───── Data for this task ─────

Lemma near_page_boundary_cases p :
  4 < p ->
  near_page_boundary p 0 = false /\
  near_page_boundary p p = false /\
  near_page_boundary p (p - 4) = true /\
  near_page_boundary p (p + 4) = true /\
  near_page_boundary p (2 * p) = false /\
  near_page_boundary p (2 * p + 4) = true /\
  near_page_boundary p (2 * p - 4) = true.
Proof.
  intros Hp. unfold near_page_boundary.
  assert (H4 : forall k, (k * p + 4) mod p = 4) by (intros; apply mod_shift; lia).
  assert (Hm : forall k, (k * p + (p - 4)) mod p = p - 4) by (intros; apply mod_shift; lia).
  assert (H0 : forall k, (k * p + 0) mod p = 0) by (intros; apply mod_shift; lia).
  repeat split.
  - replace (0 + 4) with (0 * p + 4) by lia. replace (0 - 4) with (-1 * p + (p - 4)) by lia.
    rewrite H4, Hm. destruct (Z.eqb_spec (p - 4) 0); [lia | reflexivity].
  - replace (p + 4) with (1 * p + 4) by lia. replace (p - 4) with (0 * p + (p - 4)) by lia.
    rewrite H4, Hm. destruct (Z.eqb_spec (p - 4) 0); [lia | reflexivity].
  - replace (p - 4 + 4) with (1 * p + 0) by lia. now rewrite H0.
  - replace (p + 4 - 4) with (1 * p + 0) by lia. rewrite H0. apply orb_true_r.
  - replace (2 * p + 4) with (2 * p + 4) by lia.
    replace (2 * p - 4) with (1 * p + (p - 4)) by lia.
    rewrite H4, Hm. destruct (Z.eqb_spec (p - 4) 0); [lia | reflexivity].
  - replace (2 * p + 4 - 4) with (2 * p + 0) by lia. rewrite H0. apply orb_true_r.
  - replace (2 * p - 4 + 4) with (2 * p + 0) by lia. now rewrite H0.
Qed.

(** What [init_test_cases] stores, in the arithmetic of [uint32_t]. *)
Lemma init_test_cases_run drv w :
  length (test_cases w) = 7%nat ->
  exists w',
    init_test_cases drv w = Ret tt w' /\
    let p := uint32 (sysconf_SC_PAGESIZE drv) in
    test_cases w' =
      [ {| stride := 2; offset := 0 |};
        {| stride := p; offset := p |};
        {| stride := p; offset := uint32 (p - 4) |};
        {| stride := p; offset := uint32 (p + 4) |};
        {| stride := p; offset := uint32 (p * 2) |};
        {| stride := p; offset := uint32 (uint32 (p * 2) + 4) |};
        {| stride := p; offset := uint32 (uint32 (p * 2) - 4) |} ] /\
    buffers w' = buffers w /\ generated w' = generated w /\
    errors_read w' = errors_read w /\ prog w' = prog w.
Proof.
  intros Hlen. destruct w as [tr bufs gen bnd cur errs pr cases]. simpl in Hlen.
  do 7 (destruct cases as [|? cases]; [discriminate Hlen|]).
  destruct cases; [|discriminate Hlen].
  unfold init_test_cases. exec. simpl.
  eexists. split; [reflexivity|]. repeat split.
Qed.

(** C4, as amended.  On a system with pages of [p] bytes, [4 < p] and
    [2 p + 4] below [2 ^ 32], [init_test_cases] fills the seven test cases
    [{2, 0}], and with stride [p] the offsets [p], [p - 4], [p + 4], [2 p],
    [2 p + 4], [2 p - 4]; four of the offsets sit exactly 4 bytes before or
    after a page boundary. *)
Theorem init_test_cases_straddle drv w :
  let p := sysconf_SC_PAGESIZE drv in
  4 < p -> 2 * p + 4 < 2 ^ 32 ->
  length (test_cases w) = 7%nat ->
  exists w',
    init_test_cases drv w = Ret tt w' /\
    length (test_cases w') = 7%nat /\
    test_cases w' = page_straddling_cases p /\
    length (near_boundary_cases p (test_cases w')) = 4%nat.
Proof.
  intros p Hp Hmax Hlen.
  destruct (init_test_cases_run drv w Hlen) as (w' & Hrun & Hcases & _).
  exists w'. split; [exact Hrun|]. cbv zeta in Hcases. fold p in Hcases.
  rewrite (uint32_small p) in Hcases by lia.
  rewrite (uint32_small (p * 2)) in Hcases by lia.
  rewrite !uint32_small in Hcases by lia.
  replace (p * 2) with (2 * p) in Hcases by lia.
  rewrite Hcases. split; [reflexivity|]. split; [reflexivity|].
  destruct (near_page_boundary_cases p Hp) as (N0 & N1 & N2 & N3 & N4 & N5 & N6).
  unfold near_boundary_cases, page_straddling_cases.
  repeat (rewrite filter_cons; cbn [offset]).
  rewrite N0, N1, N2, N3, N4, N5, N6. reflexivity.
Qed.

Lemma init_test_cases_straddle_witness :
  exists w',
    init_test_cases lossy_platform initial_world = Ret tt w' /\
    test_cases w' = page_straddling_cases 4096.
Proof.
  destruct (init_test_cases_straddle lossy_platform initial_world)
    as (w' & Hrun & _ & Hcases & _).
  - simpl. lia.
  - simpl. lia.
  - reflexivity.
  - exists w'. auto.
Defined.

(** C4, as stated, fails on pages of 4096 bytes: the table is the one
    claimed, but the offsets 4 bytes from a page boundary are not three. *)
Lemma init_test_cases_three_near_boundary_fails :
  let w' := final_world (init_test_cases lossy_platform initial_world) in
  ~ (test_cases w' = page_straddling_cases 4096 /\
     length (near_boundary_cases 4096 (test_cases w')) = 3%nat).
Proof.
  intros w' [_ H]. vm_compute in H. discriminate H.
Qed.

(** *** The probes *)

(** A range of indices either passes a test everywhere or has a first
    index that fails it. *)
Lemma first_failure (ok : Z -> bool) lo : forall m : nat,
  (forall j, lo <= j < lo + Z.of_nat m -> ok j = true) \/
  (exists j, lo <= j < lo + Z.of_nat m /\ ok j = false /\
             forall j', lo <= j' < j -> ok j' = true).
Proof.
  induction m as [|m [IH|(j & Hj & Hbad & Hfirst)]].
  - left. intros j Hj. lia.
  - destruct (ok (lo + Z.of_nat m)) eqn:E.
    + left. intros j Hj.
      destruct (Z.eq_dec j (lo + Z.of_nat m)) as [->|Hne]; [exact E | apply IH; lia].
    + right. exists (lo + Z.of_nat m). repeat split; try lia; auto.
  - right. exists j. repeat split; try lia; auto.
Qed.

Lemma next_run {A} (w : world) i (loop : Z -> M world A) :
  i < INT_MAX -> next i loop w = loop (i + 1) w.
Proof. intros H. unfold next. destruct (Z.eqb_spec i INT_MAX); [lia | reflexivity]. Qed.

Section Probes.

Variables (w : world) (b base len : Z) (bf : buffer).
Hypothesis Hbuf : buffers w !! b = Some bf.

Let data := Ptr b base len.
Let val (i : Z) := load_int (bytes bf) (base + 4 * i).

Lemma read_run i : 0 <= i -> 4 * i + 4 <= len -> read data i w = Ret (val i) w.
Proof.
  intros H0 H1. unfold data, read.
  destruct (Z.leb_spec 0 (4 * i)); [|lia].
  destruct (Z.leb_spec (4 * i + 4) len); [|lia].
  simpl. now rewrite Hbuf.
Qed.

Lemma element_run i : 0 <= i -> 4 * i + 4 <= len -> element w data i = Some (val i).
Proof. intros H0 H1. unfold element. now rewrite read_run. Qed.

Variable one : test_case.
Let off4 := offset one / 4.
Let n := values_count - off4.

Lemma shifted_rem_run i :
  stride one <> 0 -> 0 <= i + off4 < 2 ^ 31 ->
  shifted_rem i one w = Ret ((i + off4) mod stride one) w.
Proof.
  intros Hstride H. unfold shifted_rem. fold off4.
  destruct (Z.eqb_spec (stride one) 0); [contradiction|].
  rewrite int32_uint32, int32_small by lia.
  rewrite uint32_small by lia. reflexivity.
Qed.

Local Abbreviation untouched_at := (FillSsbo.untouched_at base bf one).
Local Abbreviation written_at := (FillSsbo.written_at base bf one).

─────
───── Data for this task ─────

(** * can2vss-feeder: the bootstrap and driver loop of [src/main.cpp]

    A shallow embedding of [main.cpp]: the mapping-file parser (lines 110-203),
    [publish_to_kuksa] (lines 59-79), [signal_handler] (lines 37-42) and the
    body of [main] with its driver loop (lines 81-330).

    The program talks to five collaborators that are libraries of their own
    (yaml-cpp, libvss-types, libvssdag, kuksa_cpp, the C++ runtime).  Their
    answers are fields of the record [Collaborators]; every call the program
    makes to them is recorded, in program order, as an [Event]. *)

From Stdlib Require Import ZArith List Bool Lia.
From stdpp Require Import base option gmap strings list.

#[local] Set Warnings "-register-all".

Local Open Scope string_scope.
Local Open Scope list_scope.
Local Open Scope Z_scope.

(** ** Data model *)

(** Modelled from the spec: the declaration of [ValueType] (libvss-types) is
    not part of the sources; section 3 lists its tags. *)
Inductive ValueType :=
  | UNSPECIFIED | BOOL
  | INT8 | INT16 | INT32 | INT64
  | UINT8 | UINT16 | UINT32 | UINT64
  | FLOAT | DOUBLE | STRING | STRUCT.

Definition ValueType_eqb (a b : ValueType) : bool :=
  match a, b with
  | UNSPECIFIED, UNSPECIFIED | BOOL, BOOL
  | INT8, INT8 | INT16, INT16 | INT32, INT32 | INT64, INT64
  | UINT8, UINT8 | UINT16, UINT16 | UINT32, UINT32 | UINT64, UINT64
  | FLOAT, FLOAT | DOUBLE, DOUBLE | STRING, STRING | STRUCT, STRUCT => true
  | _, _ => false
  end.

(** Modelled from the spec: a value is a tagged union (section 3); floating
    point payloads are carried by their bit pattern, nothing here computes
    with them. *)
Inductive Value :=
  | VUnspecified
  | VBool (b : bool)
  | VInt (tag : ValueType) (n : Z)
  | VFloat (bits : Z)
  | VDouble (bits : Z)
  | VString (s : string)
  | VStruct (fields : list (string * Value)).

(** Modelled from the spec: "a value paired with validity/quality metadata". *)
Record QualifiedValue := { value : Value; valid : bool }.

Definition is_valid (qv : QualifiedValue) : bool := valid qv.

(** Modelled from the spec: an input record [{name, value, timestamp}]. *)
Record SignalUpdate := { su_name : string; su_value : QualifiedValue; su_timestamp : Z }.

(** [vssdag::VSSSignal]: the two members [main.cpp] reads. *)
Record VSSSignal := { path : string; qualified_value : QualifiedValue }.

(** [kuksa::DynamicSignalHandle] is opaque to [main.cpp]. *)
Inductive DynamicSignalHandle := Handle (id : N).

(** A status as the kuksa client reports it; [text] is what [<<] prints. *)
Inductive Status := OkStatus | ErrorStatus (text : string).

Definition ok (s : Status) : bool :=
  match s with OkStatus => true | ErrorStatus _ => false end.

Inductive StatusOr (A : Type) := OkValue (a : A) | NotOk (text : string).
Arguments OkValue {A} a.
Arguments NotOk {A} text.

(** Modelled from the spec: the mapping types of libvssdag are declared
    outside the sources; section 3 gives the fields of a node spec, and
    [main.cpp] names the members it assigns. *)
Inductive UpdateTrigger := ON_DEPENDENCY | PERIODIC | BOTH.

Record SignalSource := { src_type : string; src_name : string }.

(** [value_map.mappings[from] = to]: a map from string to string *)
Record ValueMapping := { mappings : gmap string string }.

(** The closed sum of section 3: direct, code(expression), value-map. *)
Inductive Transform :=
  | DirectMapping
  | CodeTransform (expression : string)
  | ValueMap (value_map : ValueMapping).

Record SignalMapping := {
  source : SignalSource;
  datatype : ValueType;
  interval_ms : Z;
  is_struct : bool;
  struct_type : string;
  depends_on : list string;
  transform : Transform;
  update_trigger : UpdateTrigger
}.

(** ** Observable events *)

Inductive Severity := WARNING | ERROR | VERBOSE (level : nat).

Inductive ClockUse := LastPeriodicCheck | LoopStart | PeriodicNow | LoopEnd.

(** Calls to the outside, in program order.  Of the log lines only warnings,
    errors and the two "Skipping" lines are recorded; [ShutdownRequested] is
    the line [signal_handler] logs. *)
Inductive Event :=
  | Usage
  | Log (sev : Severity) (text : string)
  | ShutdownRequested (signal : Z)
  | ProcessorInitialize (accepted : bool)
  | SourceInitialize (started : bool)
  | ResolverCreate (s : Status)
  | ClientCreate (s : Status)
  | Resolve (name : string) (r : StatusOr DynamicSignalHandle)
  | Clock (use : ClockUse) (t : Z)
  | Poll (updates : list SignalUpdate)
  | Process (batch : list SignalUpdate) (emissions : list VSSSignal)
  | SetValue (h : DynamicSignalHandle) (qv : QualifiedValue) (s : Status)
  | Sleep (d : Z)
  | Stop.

─────
───── Data for this task ─────

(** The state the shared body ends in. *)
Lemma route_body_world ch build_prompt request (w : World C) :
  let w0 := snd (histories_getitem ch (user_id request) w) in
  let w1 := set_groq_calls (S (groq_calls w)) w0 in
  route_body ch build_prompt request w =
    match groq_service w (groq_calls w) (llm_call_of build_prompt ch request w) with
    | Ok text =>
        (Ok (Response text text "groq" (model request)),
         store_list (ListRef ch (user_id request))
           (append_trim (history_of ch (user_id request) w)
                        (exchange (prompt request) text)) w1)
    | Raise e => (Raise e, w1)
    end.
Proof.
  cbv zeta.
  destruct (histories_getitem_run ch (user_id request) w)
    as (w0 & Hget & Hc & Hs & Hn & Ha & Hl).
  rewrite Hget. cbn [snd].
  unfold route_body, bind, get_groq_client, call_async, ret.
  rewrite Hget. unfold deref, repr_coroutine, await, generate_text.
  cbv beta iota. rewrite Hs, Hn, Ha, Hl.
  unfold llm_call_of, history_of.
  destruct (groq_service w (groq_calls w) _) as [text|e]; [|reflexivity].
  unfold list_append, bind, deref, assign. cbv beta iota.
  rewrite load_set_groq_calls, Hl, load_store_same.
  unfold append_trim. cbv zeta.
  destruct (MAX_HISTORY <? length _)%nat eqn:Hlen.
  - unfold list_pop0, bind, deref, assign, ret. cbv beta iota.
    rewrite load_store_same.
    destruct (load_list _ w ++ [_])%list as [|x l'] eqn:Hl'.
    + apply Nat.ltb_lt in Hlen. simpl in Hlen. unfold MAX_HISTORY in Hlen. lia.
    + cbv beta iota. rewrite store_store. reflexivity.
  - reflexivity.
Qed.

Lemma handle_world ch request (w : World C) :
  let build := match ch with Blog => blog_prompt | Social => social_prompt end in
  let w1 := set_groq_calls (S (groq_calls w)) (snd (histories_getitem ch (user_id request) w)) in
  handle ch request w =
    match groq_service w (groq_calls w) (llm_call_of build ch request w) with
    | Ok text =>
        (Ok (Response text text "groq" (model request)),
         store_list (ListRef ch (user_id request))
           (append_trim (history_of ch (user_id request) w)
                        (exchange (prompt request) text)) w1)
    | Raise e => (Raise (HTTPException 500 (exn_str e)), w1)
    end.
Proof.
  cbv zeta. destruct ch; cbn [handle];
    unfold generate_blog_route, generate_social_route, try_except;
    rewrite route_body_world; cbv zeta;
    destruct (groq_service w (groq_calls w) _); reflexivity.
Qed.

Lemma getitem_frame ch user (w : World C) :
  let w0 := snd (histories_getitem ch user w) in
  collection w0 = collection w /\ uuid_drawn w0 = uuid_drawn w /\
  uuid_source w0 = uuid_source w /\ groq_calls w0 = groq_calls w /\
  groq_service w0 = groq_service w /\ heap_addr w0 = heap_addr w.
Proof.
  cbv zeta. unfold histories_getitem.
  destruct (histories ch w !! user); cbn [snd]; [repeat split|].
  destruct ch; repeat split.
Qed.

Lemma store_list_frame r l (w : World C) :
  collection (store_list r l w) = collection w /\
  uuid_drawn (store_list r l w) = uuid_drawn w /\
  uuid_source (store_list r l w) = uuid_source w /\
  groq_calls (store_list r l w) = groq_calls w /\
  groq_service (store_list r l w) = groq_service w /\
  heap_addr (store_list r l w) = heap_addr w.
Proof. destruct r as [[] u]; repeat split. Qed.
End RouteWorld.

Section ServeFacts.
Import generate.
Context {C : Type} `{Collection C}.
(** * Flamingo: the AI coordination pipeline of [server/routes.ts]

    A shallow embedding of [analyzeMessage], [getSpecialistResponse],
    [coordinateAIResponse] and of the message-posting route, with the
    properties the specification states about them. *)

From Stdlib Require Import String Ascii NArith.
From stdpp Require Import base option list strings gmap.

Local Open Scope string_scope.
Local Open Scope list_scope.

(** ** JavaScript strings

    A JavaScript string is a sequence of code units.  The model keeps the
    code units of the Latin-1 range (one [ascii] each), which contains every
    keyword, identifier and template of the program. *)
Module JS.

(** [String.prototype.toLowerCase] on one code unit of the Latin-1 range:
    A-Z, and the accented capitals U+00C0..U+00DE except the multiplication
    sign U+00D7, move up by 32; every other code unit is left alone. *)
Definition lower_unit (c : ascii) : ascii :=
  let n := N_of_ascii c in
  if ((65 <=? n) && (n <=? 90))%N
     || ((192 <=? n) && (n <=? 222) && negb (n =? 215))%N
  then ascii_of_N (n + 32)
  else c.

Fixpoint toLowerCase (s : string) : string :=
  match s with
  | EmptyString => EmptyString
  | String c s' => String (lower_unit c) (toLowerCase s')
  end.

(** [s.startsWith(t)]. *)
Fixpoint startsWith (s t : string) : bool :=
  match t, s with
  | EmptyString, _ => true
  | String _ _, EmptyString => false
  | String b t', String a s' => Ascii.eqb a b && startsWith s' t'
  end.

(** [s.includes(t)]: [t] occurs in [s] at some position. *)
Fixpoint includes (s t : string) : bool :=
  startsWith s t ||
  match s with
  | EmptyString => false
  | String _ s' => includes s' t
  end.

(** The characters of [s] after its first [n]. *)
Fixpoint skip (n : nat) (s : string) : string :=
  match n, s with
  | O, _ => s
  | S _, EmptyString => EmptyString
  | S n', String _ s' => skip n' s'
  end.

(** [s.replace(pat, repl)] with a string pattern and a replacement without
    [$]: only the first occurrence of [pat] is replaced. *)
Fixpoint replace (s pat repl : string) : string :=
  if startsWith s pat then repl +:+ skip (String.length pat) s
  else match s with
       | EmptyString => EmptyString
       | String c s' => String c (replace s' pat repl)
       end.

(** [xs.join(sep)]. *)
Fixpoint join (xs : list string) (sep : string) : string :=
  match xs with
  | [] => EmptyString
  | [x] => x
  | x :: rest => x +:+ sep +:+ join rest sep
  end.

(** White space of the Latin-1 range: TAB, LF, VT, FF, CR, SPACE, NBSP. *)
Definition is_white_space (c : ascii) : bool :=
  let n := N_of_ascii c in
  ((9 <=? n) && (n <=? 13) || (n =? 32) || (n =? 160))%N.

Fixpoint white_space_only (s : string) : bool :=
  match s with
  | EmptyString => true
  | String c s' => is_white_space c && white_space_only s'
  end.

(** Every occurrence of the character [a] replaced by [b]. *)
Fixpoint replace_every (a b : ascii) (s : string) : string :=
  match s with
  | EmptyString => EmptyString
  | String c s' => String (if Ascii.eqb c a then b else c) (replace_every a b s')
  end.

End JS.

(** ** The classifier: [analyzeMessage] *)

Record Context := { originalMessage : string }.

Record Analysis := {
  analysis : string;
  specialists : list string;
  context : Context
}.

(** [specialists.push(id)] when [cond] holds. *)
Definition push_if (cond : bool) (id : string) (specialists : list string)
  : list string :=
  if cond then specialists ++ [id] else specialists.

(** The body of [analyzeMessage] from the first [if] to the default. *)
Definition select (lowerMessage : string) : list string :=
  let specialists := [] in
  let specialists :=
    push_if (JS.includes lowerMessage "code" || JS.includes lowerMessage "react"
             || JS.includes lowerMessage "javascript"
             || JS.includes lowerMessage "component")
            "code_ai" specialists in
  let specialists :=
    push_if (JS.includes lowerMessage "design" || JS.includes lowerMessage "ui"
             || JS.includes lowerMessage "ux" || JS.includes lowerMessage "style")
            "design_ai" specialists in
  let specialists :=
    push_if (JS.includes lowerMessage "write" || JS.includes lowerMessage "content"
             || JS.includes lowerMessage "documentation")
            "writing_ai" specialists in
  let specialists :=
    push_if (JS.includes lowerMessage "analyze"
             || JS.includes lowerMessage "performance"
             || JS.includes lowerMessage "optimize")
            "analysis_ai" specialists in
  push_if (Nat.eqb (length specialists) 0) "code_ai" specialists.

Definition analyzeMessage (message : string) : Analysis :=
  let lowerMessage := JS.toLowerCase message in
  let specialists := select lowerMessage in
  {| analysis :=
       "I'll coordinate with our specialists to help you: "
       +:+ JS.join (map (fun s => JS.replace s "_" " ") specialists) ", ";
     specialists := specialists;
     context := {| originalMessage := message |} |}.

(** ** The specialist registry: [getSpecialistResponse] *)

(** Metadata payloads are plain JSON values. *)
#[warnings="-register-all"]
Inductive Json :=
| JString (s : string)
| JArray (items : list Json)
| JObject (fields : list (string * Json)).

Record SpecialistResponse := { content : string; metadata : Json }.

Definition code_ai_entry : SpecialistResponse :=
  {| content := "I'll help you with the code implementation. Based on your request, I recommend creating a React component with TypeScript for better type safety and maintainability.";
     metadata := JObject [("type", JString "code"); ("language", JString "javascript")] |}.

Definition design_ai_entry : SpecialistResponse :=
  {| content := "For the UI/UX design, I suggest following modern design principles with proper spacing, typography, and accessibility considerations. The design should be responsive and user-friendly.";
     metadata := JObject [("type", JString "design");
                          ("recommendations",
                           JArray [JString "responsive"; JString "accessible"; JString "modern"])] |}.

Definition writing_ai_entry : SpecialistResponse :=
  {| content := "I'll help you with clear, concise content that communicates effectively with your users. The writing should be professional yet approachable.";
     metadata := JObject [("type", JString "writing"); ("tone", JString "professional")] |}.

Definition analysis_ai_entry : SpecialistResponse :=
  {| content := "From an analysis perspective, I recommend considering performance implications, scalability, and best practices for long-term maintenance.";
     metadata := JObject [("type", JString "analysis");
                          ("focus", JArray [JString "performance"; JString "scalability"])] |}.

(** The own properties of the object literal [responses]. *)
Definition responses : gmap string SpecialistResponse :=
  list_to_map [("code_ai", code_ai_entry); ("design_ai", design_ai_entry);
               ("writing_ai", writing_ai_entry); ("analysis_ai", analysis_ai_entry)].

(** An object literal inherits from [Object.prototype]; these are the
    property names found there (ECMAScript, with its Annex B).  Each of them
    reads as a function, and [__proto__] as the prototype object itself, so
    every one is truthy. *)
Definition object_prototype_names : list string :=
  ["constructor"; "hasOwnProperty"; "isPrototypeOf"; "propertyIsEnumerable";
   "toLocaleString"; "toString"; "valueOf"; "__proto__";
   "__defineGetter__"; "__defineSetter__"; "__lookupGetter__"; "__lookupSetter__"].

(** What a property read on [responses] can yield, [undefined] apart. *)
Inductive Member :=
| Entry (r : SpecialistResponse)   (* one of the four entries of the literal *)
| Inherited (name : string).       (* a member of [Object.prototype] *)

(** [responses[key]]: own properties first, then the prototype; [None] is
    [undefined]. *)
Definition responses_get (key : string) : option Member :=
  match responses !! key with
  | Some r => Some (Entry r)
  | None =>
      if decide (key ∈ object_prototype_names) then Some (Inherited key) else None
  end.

─────

## What the task asks
Each line of the records above that includes the string "units" should be counted. Report the total alone.

## Written solution
2